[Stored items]
▽
(** X20.  The loop of [Flush] ends, also where the loop counter would wrap:
    with one iteration more than the map has entries once the block is in
    it, [Flush] returns, and allowing more iterations changes nothing. *)
Theorem Flush_terminates b blk fuel :
  (S (base.size (blocks b)) < fuel)%nat →
  ∃ res, Flush_fuel fuel b blk = Some res ∧ Flush b blk = Some res.
Proof.
  intros Hfuel. destruct (Flush_total b blk) as [res Hres].
  exists res. split; [|done].
  unfold Flush in Hres. unfold Flush_fuel in *.
  destruct blk as [x|]; [|done].
  destruct (_ <=? _); [done|].
  destruct (bool_decide _); [done|].
  destruct (_ <? _); [done|].
  unfold flushValid in *.
  destruct (drain (S (S (base.size (blocks b)))) _ _ _) as [rd|] eqn:Hd;
    [|discriminate].
  assert (S (S (base.size (blocks b))) ≤ fuel)%nat as Hle by lia.
  by rewrite (drain_fuel_more _ fuel _ _ _ _ Hle Hd).
Qed.

End termination.

Section intervals_hang.
Context {Block Chain : Type} `{!BlockLike Block, !Blockchain Chain Block}.
Implicit Types (b : blockBuffer Block Chain).

Local Arguments u64 : simpl never.

(** X21.  When the window reaches the largest [uint64] and so does the
    target, the loop of [GetBlocksIntervalsToSync] does not end: its counter
    wraps to 0 and the loop test never fails. *)
Theorem GetBlocksIntervalsToSync_hangs_at_top b fuel :
  TipHeight (bc b) < 2 ^ 64 - 1 →
  u64 (TipHeight (bc b) + size b) = 2 ^ 64 - 1 →
  GetBlocksIntervalsToSync fuel b (2 ^ 64 - 1) = None.
Proof.
  intros Htip Hwin. unfold GetBlocksIntervalsToSync.
  destruct (Z.leb_spec (2 ^ 64 - 1) (TipHeight (bc b))); [lia|].
  rewrite Hwin.
  destruct (Z.ltb_spec (2 ^ 64 - 1) (2 ^ 64 - 1)); [lia|].
  by rewrite scan_max_target_diverges by apply u64_range.
Qed.

End intervals_hang.

Section gapless.
Context {Block Chain : Type} `{!BlockLike Block, !Blockchain Chain Block}.
Context `{!U64Heights Chain Block, !ChainAdvances Chain Block}.
Implicit Types (b : blockBuffer Block Chain) (evs : list CommitEvent).

Lemma committed_heights_app evs1 evs2 :
  committed_heights (evs1 ++ evs2)
  = committed_heights evs1 ++ committed_heights evs2.
Proof. unfold committed_heights. apply omap_app. Qed.

Lemma committed_heights_shape h n stop :
  committed_heights (ok_events h n ++ stop_event (h + n) stop) = seqZ h n.
Proof.
  rewrite committed_heights_app.
  assert (committed_heights (stop_event (h + n) stop) = []) as ->
    by by destruct stop.
  rewrite app_nil_r. unfold ok_events.
  induction (seqZ h n) as [|k l IH]; [done|].
  rewrite fmap_cons. unfold committed_heights in *. simpl. by f_equal.
Qed.
(** * UiPath XAML linter (scripts/UiPath-XAML-Lint.ps1): model and properties

    A shallow embedding of the PowerShell linter.  The script works on the
    raw text of a workflow document with .NET regular expressions, keeps its
    findings in a mutable [ValidationResult] and turns them into a report and
    a process exit code.

    Conventions of the model
    - Text is a [string]: a character of the model is a character of the
      document with a code below 256.  Patterns fold letter case on the
      ASCII letters (every pattern of the script is written in ASCII), and
      [\s] is the white space of .NET among these characters.  The
      comparisons of strings ([-contains], [-eq], the keys of a [@{}]
      hashtable) fold the ASCII letters, which is what they do on texts of
      printable ASCII characters; a statement that depends on such a
      comparison of texts taken from the document says so.
    - A regular expression is a term of [regex]; [run] lists the ways it can
      match at a position in the order in which the backtracking matcher of
      .NET tries them, so the head of the list is the match that .NET
      reports.
    - A rule [Test-...] that mutates [$Result] is a function from the result
      before the call to the result after it.
    - What lies outside the script (the XML parser behind the [xml] cast, the
      file system, the project.json reader) and the rules that no statement
      below is about are the fields of the class [Host]; the statements about
      the pipeline and the entry point hold for every host.
    - The entry point is modelled for invocations without
      [-NamespaceRegistry]. *)

From Stdlib Require Import Ascii String List Arith Bool Lia Permutation.
From stdpp Require Import gmap strings list fin_maps.
Import ListNotations.

Set Warnings "-register-all".


(** ** Characters and strings *)

(** The double quote, written by its code. *)
Definition dquote : ascii := "034"%char.

(** [qq s] is [s] with every apostrophe replaced by a double quote; sample
    documents are written with apostrophes and passed through [qq]. *)
Fixpoint qq (s : string) : string :=
  match s with
  | EmptyString => EmptyString
  | String c s' => String (if Ascii.eqb c "'"%char then dquote else c) (qq s')
  end.

Definition is_upper (c : ascii) : bool :=
  (65 <=? nat_of_ascii c) && (nat_of_ascii c <=? 90).

Definition is_lower (c : ascii) : bool :=
  (97 <=? nat_of_ascii c) && (nat_of_ascii c <=? 122).

Definition to_lower (c : ascii) : ascii :=
  if is_upper c then ascii_of_nat (nat_of_ascii c + 32) else c.

Definition to_upper (c : ascii) : ascii :=
  if is_lower c then ascii_of_nat (nat_of_ascii c - 32) else c.

Fixpoint lower (s : string) : string :=
  match s with
  | EmptyString => EmptyString
  | String c s' => String (to_lower c) (lower s')
  end.

(** Case-insensitive equality of strings ([-eq], [-contains]). *)
Definition eq_ci (a b : string) : bool := String.eqb (lower a) (lower b).

(** [$list -join sep] *)
Fixpoint join (sep : string) (l : list string) : string :=
  match l with
  | [] => EmptyString
  | [x] => x
  | x :: rest => x +:+ sep +:+ join sep rest
  end.

(** [$s.StartsWith($p)] *)
Definition StartsWith (p s : string) : bool := String.prefix p s.

(** [$s.Substring($start, $len)] for a range inside the string. *)
Definition Substring (start len : nat) (s : string) : string :=
  String.substring start len s.

(** [$list | Select-Object -Unique]: the first occurrence of every value,
    compared with regard to case. *)
Fixpoint Select_Unique_aux (seen l : list string) : list string :=
  match l with
  | [] => []
  | x :: rest =>
      if existsb (String.eqb x) seen then Select_Unique_aux seen rest
      else x :: Select_Unique_aux (x :: seen) rest
  end.

Definition Select_Unique (l : list string) : list string :=
  Select_Unique_aux [] l.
△
- _Directions for this task_
Set down the lines of the records exactly, from the first one through the line containing "[|discriminate].", and add nothing else.

- _Answer box_
(** X20.  The loop of [Flush] ends, also where the loop counter would wrap:
    with one iteration more than the map has entries once the block is in
    it, [Flush] returns, and allowing more iterations changes nothing. *)
Theorem Flush_terminates b blk fuel :
  (S (base.size (blocks b)) < fuel)%nat →
  ∃ res, Flush_fuel fuel b blk = Some res ∧ Flush b blk = Some res.
Proof.
  intros Hfuel. destruct (Flush_total b blk) as [res Hres].
  exists res. split; [|done].
  unfold Flush in Hres. unfold Flush_fuel in *.
  destruct blk as [x|]; [|done].
  destruct (_ <=? _); [done|].
  destruct (bool_decide _); [done|].
  destruct (_ <? _); [done|].
  unfold flushValid in *.
  destruct (drain (S (S (base.size (blocks b)))) _ _ _) as [rd|] eqn:Hd;
    [|discriminate].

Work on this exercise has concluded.